Written by: Tim Edison

Updated: October 25, 2023

Cherry Wine Recipe: How to Make it in 4 Easy Steps

To anyone who ever said ‘life is just a bowl of cherries’ (I’m looking at you, Judy Garland), well, you’ve clearly never tried cherry wine. 

For the all-singing, all-dancing wine connoisseur, life is more like a glass of cherries, sweetened and fermented and bursting with flavor and color.

If you love wine, you need to try cherry wine at least once in your life (and this cherry wine recipe in particular). It is not like anything else you’ve ever tasted – full and sweet, yet tangy and bold at the same time.

It is also surprisingly versatile, pairing with meat dishes, Asian flavors, pungent cheese and most desserts.

The only problem is, you’re unlikely to find cherry wine in your local liquor store.

Cherry cola?

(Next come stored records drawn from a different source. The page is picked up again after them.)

(** * The IoTDB operator's DataNode reconciler, embedded and verified

    Source: [iotdb-operator/internal/controller/datanode_controller.go].

    The controller derives a headless service, an optional exposure
    service and one StatefulSet from a [DataNode] object and converges
    the cluster towards them.  The Kubernetes objects are records that
    carry the fields the controller reads or writes, Go maps that are
    only compared are [gmap]s, Go maps that are ranged over are
    association lists together with the order in which the runtime
    yields them, and the calls on the cluster API are the actions of a
    small free monad, run against anything that answers them.

    The file has the data model and the controller first, then a model of
    the API server and sample specifications, then the properties: of the
    builders, of one pass against any cluster, of two passes against the
    API server, and of the deployed controller on the samples. *)

From stdpp Require Import gmap strings list fin_maps pretty.
From Stdlib Require Import ZArith.

Local Open Scope Z_scope.
Local Open Scope string_scope.
Local Open Scope list_scope.

(** ** Go values *)

(** [int32(x)] for an [int] x: wrap-around to 32 bits, two's complement. *)
Definition int32 (x : Z) : Z := (x + 2 ^ 31) mod 2 ^ 32 - 2 ^ 31.

(** A Go map that the code iterates with [range].  The list holds the
    entries in the order they were inserted; keys are unique. *)
Definition GoMap (V : Type) : Type := list (string * V).

(** The order in which one [range] statement yields the entries of a map.
    Go leaves it unspecified; it may differ from one loop to the next. *)
Definition RangeOrder (V : Type) : Type := GoMap V -> GoMap V.

Definition valid_order {V} (o : RangeOrder V) : Prop :=
  forall m, o m ≡ₚ m.

(** ** apimachinery: metadata, owner references, errors *)

Inductive Error : Type :=
| NotFound
| AlreadyExists
| Conflict
| SchemeError       (* the owner's Go type has no kind in the scheme *)
| OwnerError        (* cross-namespace owner or already controlled *)
| OtherError (msg : string).

#[global] Instance Error_eq_dec : EqDecision Error.
Proof. solve_decision. Defined.

Definition IsNotFound (e : Error) : bool :=
  match e with NotFound => true | _ => false end.
Definition IsConflict (e : Error) : bool :=
  match e with Conflict => true | _ => false end.

Record OwnerReference : Type := {
  or_APIVersion : string;
  or_Kind : string;
  or_Name : string;
  or_UID : string;
  or_Controller : bool;
  or_BlockOwnerDeletion : bool }.

#[global] Instance OwnerReference_eq_dec : EqDecision OwnerReference.
Proof. solve_decision. Defined.

(** The resource version is the object's concurrency-control token: an
    opaque marker the API server renews on every write.  0 stands for the
    empty string of an object that was never stored. *)
Record ObjectMeta : Type := {
  om_Name : string;
  om_Namespace : string;
  om_Labels : gmap string string;
  om_Annotations : gmap string string;
  om_OwnerReferences : list OwnerReference;
  om_ResourceVersion : nat }.

#[global] Instance ObjectMeta_eq_dec : EqDecision ObjectMeta.
Proof. solve_decision. Defined.

(** [types.NamespacedName]: namespace and name. *)
Abbreviation NamespacedName := (string * string)%type.

(** ** core/v1 and apps/v1 objects *)

Inductive IntOrString : Type :=
| IntVal (i : Z)
| StrVal (s : string).

#[global] Instance IntOrString_eq_dec : EqDecision IntOrString.
Proof. solve_decision. Defined.

(** [intstr.FromInt32] *)
Definition FromInt32 (i : Z) : IntOrString := IntVal i.

Record ServicePort : Type := {
  sp_Name : string;
  sp_Port : Z;
  sp_NodePort : Z;
  sp_TargetPort : IntOrString }.

#[global] Instance ServicePort_eq_dec : EqDecision ServicePort.
Proof. solve_decision. Defined.

Record ServiceSpec : Type := {
  ss_Type : string;
  ss_ClusterIP : string;
  ss_Ports : list ServicePort;
  ss_Selector : gmap string string }.

#[global] Instance ServiceSpec_eq_dec : EqDecision ServiceSpec.
Proof. solve_decision. Defined.

Record Service : Type := {
  svc_Meta : ObjectMeta;
  svc_Spec : ServiceSpec }.

#[global] Instance Service_eq_dec : EqDecision Service.
Proof. solve_decision. Defined.

Definition Quantity : Type := string.

Record PersistentVolumeClaimSpec : Type := {
  pvcs_AccessModes : list string;
  pvcs_StorageClassName : option string;
  pvcs_Requests : gmap string Quantity }.

#[global] Instance PersistentVolumeClaimSpec_eq_dec :
  EqDecision PersistentVolumeClaimSpec.
Proof. solve_decision. Defined.

Record PersistentVolumeClaim : Type := {
  pvc_Meta : ObjectMeta;
  pvc_Spec : PersistentVolumeClaimSpec }.

#[global] Instance PersistentVolumeClaim_eq_dec :
  EqDecision PersistentVolumeClaim.
Proof. solve_decision. Defined.

(** An environment variable has a literal value or takes it from a field
    of the pod ([ValueFrom.FieldRef.FieldPath]). *)
Record EnvVar : Type := {
  ev_Name : string;
  ev_Value : string;
  ev_ValueFrom : option string }.

#[global] Instance EnvVar_eq_dec : EqDecision EnvVar.
Proof. solve_decision. Defined.

Record ContainerPort : Type := {
  cp_Name : string;
  cp_ContainerPort : Z }.

#[global] Instance ContainerPort_eq_dec : EqDecision ContainerPort.
Proof. solve_decision. Defined.

Record VolumeMount : Type := {
  vm_Name : string;
  vm_MountPath : string;
  vm_SubPath : string }.

#[global] Instance VolumeMount_eq_dec : EqDecision VolumeMount.
Proof. solve_decision. Defined.

Record ResourceRequirements : Type := {
  rr_Limits : gmap string Quantity;
  rr_Requests : gmap string Quantity }.

#[global] Instance ResourceRequirements_eq_dec :
  EqDecision ResourceRequirements.
Proof. solve_decision. Defined.

Record Container : Type := {
  c_Name : string;
  c_Image : string;
  c_ImagePullPolicy : string;
  c_Ports : list ContainerPort;
  c_Resources : ResourceRequirements;
  c_Env : list EnvVar;
  c_VolumeMounts : list VolumeMount }.

#[global] Instance Container_eq_dec : EqDecision Container.
Proof. solve_decision. Defined.

(** One term of [PodAntiAffinity.RequiredDuringSchedulingIgnoredDuringExecution]. *)
Record PodAffinityTerm : Type := {
  pat_MatchLabels : gmap string string;
  pat_TopologyKey : string }.

#[global] Instance PodAffinityTerm_eq_dec : EqDecision PodAffinityTerm.
Proof. solve_decision. Defined.

Record PodTemplateSpec : Type := {
  pt_Labels : gmap string string;
  pt_RequiredAntiAffinity : list PodAffinityTerm;
  pt_Containers : list Container }.

#[global] Instance PodTemplateSpec_eq_dec : EqDecision PodTemplateSpec.
Proof. solve_decision. Defined.

Record StatefulSetSpec : Type := {
  sts_Replicas : Z;
  sts_Selector : gmap string string;
  sts_ServiceName : string;
  sts_Template : PodTemplateSpec;
  sts_VolumeClaimTemplates : list PersistentVolumeClaim }.

#[global] Instance StatefulSetSpec_eq_dec : EqDecision StatefulSetSpec.
Proof. solve_decision. Defined.

Record StatefulSet : Type := {
  st_Meta : ObjectMeta;
  st_Spec : StatefulSetSpec }.

#[global] Instance StatefulSet_eq_dec : EqDecision StatefulSet.
Proof. solve_decision. Defined.

(** [reflect.DeepEqual] on two values of one of the types above: maps are
    compared by content, everything else field by field. *)
Definition DeepEqual {A} `{EqDecision A} (x y : A) : bool := bool_decide (x = y).

(** ** iotdb/v1: the DataNode custom resource, as far as the controller
    reads it *)

Record DataNodeService : Type := {
  dns_Type : string;
  dns_Ports : GoMap Z }.

Record DataNodeSpec : Type := {
  dn_Replicas : Z;
  dn_Image : string;
  dn_Envs : option (GoMap string);       (* None is the nil map *)
  dn_Limits : gmap string Quantity;      (* Resources.Limits *)
  dn_VolumeClaimTemplate : PersistentVolumeClaimSpec;
  dn_Service : option DataNodeService }. (* None is the nil pointer *)

Record DataNode : Type := {
  dn_Name : string;
  dn_Namespace : string;
  dn_UID : string;
  dn_Spec : DataNodeSpec }.

(** ** controller-runtime: schemes and owner references *)

Record GroupVersionKind : Type := {
  gvk_APIVersion : string;
  gvk_Kind : string }.

(** A scheme maps Go types to kinds.  The controller only ever asks for
    the kind of [DataNode]; the scheme has it or not. *)
Record Scheme : Type := { scheme_DataNode : option GroupVersionKind }.

Definition controllerRef (gvk : GroupVersionKind) (owner : DataNode)
  : OwnerReference :=
  {| or_APIVersion := gvk_APIVersion gvk;
     or_Kind := gvk_Kind gvk;
     or_Name := dn_Name owner;
     or_UID := dn_UID owner;
     or_Controller := true;
     or_BlockOwnerDeletion := true |}.

(** [controllerutil.SetControllerReference owner controlled scheme], on the
    metadata of the controlled object: the owner is validated (a
    namespaced owner owns objects of its own namespace only), its kind is
    looked up in the scheme, an object that another controller already owns
    is refused, and the reference is added.  The controller passes it
    fresh objects only, which have no owner references yet. *)
Definition SetControllerReference (owner : DataNode) (controlled : ObjectMeta)
    (scheme : Scheme) : Error + ObjectMeta :=
  if negb (dn_Namespace owner =? "")%string
     && negb (dn_Namespace owner =? om_Namespace controlled)%string
  then inl OwnerError
  else
    match scheme_DataNode scheme with
    | None => inl SchemeError
    | Some gvk =>
        let ref := controllerRef gvk owner in
        match List.find or_Controller (om_OwnerReferences controlled) with
        | Some existing =>
            if bool_decide (existing = ref) then inr controlled
            else inl OwnerError
        | None =>
            inr {| om_Name := om_Name controlled;
                   om_Namespace := om_Namespace controlled;
                   om_Labels := om_Labels controlled;
                   om_Annotations := om_Annotations controlled;
                   om_OwnerReferences := (om_OwnerReferences controlled ++ [ref])%list;
                   om_ResourceVersion := om_ResourceVersion controlled |}
        end
    end.

(** A function of the controller returns, or the goroutine panics (a nil
    pointer is dereferenced). *)
Inductive Go (A : Type) : Type :=
| Returned (a : A)
| Panicked.
Arguments Returned {A} a.
Arguments Panicked {A}.

(** ** The port registry *)

(** The names the data node's configuration gives its ports and the
    numbers the process binds them to: the keys and values of the
    rewriting chain in [constructStateFulSetForDataNode]. *)
Definition PortRegistry : list (string * Z) :=
  [ ("dn_rpc_port", 6667);
    ("dn_internal_port", 10730);
    ("dn_mpp_data_exchange_port", 10740);
    ("dn_schema_region_consensus_port", 10750);
    ("dn_data_region_consensus_port", 10760);
    ("dn_metric_prometheus_reporter_port", 9092);
    ("rest_service_port", 18080) ].

Definition registryPort (key : string) : option Z :=
  snd <$> List.find (fun e => (fst e =? key)%string) PortRegistry.

(** The subset of registry names the exposure service honours. *)
Definition ExposedNames : list string :=
  [ "dn_metric_prometheus_reporter_port"; "rest_service_port"; "dn_rpc_port" ].

(** ** The cluster API as the controller sees it *)

Inductive GetResult (A : Type) : Type :=
| Found (obj : A)
| GetFailed (err : Error).
Arguments Found {A} obj.
Arguments GetFailed {A} err.

(** The calls of [client.Client] the controller makes. *)
Inductive Call : Type :=
| GetDataNode (key : NamespacedName)
| GetService (key : NamespacedName)
| GetStatefulSet (key : NamespacedName)
| CreateService (obj : Service)
| UpdateService (obj : Service)
| CreateStatefulSet (obj : StatefulSet)
| UpdateStatefulSet (obj : StatefulSet).

Definition Reply (c : Call) : Type :=
  match c with
  | GetDataNode _ => GetResult DataNode
  | GetService _ => GetResult Service
  | GetStatefulSet _ => GetResult StatefulSet
  | CreateService _ | UpdateService _
  | CreateStatefulSet _ | UpdateStatefulSet _ => option Error
  end.

(** A computation that calls the cluster and continues with the reply. *)
Inductive Prog (A : Type) : Type :=
| Ret (a : A)
| Do (c : Call) (k : Reply c -> Prog A).
Arguments Ret {A} a.
Arguments Do {A} c k.

Fixpoint bind {A B} (p : Prog A) (f : A -> Prog B) : Prog B :=
  match p with
  | Ret a => f a
  | Do c k => Do c (fun rep => bind (k rep) f)
  end.

#[global] Instance Prog_ret : MRet Prog := @Ret.
#[global] Instance Prog_bind : MBind Prog := fun A B f p => bind p f.

(** [service.ResourceVersion = existingService.ResourceVersion] *)
Definition withVersion (m : ObjectMeta) (rv : nat) : ObjectMeta :=
  {| om_Name := om_Name m;
     om_Namespace := om_Namespace m;
     om_Labels := om_Labels m;
     om_Annotations := om_Annotations m;
     om_OwnerReferences := om_OwnerReferences m;
     om_ResourceVersion := rv |}.

Definition serviceWithVersion (s : Service) (rv : nat) : Service :=
  {| svc_Meta := withVersion (svc_Meta s) rv; svc_Spec := svc_Spec s |}.

Definition statefulSetWithVersion (s : StatefulSet) (rv : nat) : StatefulSet :=
  {| st_Meta := withVersion (st_Meta s) rv; st_Spec := st_Spec s |}.

(** ** Running a computation against a cluster *)

(** What the cluster answered, whatever the call. *)
Inductive Answer : Type :=
| GotDataNode (res : GetResult DataNode)
| GotService (res : GetResult Service)
| GotStatefulSet (res : GetResult StatefulSet)
| Wrote (err : option Error).

Definition answer (c : Call) : Reply c -> Answer :=
  match c as c0 return Reply c0 -> Answer with
  | GetDataNode _ => GotDataNode
  | GetService _ => GotService
  | GetStatefulSet _ => GotStatefulSet
  | CreateService _ | UpdateService _
  | CreateStatefulSet _ | UpdateStatefulSet _ => Wrote
  end.

Definition Event : Type := (Call * Answer)%type.

Section Run.
Context {W : Type}.
(** Whatever answers the calls: the API server together with every
    other client that writes to it in between. *)
Variable serve : forall c : Call, W -> Reply c * W.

Sure. Cherry vodka? Probably. Cherry liquor? Perhaps.

But cherry wine has not quite made it into the mainstream yet, so if you want to try it you’re going to have to make it yourself.

Luckily, cherry wine is cheap and easy to make from scratch – the hardest part is probably removing the stones from around 100 tiny fruits – and as long as you choose good quality cherries, you will end up with a fruit wine which you will return to again and again.

This guide will teach you everything you need to know about making cherry wine at home, from the equipment you need, to the cherries you should avoid.


You can sterilize your equipment by simply crumbling up a few campden tablets into warm water (one tablet for every gallon used) and leaving your things to soak for at least ten minutes. Rinse them off and allow them to dry naturally, then you’re all set.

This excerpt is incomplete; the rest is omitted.